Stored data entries

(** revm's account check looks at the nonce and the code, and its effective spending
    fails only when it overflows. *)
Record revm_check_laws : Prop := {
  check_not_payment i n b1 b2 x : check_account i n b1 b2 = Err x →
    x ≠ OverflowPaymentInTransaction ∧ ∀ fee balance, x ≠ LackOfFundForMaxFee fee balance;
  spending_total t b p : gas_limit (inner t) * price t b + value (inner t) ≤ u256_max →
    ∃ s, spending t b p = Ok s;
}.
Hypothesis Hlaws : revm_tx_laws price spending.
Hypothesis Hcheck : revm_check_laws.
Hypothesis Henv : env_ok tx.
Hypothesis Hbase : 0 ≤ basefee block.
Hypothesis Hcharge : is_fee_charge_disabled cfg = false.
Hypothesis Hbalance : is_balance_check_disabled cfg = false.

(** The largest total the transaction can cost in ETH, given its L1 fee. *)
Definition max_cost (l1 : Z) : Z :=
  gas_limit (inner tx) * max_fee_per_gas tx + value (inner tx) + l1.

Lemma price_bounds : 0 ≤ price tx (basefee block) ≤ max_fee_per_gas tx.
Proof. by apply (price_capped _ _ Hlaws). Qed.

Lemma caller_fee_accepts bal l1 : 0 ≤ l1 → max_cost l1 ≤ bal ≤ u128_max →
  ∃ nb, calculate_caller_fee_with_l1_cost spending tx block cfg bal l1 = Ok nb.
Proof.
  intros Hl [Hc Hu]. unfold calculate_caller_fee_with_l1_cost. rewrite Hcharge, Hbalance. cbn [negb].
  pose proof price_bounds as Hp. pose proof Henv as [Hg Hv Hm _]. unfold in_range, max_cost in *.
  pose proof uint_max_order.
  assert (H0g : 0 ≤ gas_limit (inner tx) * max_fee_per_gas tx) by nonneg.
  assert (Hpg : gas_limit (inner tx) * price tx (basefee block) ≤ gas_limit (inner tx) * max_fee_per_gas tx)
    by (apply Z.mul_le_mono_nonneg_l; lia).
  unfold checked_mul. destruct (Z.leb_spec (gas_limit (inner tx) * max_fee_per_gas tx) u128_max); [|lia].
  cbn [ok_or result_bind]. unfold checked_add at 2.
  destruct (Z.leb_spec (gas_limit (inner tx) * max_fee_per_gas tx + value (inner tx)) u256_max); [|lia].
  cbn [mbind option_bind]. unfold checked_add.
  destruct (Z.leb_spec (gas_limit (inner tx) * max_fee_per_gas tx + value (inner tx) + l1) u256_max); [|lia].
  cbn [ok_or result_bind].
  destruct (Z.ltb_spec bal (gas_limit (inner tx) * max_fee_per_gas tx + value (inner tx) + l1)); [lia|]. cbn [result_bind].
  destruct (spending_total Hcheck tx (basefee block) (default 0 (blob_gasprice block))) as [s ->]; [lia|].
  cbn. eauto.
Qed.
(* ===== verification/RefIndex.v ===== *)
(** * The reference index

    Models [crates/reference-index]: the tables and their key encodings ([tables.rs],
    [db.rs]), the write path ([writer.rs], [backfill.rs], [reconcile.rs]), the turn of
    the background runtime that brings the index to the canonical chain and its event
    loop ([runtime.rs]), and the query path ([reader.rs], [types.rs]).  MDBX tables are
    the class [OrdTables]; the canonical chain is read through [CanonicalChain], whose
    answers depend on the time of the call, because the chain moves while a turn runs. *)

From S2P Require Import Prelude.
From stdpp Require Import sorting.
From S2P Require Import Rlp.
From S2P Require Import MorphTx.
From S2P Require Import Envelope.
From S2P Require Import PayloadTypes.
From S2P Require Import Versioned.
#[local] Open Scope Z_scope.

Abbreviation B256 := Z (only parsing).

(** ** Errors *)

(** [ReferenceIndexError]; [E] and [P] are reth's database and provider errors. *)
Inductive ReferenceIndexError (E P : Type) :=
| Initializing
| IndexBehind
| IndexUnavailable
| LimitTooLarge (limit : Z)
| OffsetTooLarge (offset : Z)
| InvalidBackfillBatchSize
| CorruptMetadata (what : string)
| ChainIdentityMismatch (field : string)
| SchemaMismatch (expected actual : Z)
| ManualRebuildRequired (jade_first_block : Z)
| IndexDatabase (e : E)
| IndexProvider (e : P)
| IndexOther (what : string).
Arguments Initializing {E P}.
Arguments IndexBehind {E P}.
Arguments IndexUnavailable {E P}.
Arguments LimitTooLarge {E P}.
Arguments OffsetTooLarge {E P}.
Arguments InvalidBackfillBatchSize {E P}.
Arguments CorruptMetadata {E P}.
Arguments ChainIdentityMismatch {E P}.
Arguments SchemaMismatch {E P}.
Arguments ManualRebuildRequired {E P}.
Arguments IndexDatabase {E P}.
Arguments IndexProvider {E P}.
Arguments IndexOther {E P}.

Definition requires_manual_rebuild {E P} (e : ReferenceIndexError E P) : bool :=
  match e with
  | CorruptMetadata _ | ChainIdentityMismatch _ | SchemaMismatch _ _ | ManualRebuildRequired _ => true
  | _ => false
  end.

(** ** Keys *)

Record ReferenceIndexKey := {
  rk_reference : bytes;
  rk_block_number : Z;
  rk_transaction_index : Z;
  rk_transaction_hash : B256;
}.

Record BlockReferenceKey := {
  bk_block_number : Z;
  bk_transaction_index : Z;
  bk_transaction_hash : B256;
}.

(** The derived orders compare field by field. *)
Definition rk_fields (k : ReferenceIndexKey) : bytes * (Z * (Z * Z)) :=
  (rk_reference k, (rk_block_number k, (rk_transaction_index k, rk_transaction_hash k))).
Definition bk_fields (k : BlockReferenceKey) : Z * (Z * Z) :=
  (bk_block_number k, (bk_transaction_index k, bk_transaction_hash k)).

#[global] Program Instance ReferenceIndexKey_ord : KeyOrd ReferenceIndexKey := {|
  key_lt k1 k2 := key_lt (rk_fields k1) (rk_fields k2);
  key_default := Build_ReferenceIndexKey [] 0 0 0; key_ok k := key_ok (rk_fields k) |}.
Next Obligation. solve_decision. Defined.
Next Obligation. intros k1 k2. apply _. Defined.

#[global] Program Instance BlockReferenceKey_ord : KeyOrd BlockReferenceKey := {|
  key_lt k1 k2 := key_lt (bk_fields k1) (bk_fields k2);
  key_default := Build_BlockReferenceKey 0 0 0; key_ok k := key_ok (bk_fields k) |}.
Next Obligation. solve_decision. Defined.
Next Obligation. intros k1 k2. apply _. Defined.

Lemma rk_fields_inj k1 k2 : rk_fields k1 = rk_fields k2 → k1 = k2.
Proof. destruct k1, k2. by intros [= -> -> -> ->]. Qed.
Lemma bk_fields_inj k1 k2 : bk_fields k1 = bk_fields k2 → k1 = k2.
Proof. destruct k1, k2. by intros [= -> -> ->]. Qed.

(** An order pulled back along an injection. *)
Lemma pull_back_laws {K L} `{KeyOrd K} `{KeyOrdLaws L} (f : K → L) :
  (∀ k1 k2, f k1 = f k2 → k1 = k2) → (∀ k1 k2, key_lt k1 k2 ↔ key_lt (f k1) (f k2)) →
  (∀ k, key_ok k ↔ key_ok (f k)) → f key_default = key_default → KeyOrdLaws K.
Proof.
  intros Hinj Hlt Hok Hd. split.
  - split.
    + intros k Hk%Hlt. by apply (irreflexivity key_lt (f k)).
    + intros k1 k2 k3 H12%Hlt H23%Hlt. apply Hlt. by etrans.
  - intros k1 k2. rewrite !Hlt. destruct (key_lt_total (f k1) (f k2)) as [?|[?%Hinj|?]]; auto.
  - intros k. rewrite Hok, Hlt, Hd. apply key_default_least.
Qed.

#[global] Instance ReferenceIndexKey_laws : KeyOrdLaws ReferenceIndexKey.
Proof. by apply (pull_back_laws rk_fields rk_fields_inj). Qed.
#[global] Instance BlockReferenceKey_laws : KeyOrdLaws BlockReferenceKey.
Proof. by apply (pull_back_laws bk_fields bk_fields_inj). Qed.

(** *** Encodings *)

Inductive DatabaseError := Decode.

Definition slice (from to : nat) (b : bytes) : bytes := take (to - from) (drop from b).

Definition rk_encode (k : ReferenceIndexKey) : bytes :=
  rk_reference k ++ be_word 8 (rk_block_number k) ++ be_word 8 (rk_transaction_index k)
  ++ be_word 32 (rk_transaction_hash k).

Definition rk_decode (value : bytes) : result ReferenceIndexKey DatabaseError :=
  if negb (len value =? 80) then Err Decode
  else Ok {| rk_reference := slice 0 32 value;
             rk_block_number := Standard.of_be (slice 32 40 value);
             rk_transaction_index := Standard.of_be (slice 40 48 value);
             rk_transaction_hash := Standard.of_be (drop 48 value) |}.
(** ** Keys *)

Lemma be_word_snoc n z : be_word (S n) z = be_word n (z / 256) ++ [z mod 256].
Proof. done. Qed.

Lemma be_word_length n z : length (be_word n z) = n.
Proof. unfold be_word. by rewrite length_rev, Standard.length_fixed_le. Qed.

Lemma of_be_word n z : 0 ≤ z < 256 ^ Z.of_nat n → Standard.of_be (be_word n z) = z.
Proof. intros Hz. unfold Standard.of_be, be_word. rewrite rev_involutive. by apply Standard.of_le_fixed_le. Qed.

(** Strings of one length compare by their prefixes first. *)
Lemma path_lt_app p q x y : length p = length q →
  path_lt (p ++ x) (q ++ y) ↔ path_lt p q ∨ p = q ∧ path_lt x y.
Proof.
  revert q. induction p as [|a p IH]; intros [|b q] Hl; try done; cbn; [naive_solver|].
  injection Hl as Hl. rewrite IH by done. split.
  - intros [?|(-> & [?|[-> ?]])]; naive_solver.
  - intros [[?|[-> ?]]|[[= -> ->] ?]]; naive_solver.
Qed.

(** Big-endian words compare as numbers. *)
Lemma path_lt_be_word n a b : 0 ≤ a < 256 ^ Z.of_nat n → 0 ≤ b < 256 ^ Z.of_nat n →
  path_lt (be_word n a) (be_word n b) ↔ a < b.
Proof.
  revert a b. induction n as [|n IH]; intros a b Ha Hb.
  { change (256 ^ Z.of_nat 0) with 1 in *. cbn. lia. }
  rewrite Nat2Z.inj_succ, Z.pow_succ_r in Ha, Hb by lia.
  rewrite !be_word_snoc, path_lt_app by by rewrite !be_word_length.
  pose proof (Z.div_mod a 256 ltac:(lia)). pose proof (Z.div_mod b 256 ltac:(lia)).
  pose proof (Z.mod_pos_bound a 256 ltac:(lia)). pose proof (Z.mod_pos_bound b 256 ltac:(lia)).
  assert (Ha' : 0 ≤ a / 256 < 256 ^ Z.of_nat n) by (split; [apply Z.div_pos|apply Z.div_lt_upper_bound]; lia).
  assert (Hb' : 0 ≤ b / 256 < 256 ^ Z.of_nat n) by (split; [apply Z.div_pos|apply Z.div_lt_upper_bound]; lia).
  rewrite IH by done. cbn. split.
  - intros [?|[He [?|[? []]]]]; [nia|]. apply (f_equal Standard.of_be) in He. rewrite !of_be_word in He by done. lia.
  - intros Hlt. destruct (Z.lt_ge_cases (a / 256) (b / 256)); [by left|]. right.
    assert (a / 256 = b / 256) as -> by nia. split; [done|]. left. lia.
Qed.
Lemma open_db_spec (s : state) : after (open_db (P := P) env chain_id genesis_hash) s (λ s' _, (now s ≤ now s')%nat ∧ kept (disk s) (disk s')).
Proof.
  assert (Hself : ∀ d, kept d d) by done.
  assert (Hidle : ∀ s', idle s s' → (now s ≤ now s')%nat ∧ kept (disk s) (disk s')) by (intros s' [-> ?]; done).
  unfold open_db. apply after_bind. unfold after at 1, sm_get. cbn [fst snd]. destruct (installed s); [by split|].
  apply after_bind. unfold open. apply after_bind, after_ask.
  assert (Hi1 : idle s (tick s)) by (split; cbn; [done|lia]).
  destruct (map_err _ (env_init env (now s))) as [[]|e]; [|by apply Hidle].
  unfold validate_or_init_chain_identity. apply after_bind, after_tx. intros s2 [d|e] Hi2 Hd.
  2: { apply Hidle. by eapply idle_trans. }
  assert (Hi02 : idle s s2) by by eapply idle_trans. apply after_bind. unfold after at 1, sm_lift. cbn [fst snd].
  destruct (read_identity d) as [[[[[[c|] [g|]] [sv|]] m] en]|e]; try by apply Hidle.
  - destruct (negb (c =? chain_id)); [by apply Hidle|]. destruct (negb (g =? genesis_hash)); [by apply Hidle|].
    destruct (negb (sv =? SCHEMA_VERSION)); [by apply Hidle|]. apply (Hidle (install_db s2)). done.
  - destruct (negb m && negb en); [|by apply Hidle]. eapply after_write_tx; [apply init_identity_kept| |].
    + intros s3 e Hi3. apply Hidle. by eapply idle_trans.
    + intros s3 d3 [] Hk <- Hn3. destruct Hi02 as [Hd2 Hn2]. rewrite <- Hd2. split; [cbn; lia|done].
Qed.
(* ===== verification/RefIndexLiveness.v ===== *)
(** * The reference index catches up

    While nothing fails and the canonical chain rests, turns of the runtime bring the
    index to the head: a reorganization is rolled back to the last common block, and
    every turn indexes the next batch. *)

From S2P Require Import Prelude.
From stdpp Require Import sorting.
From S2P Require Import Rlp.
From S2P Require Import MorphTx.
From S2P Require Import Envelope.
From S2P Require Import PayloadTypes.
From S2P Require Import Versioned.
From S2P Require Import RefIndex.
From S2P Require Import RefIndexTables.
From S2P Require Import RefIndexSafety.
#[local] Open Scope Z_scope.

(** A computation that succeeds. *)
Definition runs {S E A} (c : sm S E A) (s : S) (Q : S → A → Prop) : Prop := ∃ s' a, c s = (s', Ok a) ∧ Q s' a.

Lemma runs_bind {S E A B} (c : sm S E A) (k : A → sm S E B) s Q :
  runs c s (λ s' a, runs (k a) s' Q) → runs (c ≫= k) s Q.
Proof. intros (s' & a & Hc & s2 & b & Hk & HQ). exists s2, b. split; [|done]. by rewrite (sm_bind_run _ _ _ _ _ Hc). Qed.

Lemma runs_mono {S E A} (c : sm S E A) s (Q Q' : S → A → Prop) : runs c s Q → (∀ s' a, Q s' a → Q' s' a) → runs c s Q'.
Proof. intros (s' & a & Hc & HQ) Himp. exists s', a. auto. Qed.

## EXERCISE GOAL
Please return every line from the first one in the records above down to the line containing "Definition max_cost (l1", including both, exactly as written and nothing more.

## COMPLETED TASK
(** revm's account check looks at the nonce and the code, and its effective spending
    fails only when it overflows. *)
Record revm_check_laws : Prop := {
  check_not_payment i n b1 b2 x : check_account i n b1 b2 = Err x →
    x ≠ OverflowPaymentInTransaction ∧ ∀ fee balance, x ≠ LackOfFundForMaxFee fee balance;
  spending_total t b p : gas_limit (inner t) * price t b + value (inner t) ≤ u256_max →
    ∃ s, spending t b p = Ok s;
}.
Hypothesis Hlaws : revm_tx_laws price spending.
Hypothesis Hcheck : revm_check_laws.
Hypothesis Henv : env_ok tx.
Hypothesis Hbase : 0 ≤ basefee block.
Hypothesis Hcharge : is_fee_charge_disabled cfg = false.
Hypothesis Hbalance : is_balance_check_disabled cfg = false.

(** The largest total the transaction can cost in ETH, given its L1 fee. *)
Definition max_cost (l1 : Z) : Z :=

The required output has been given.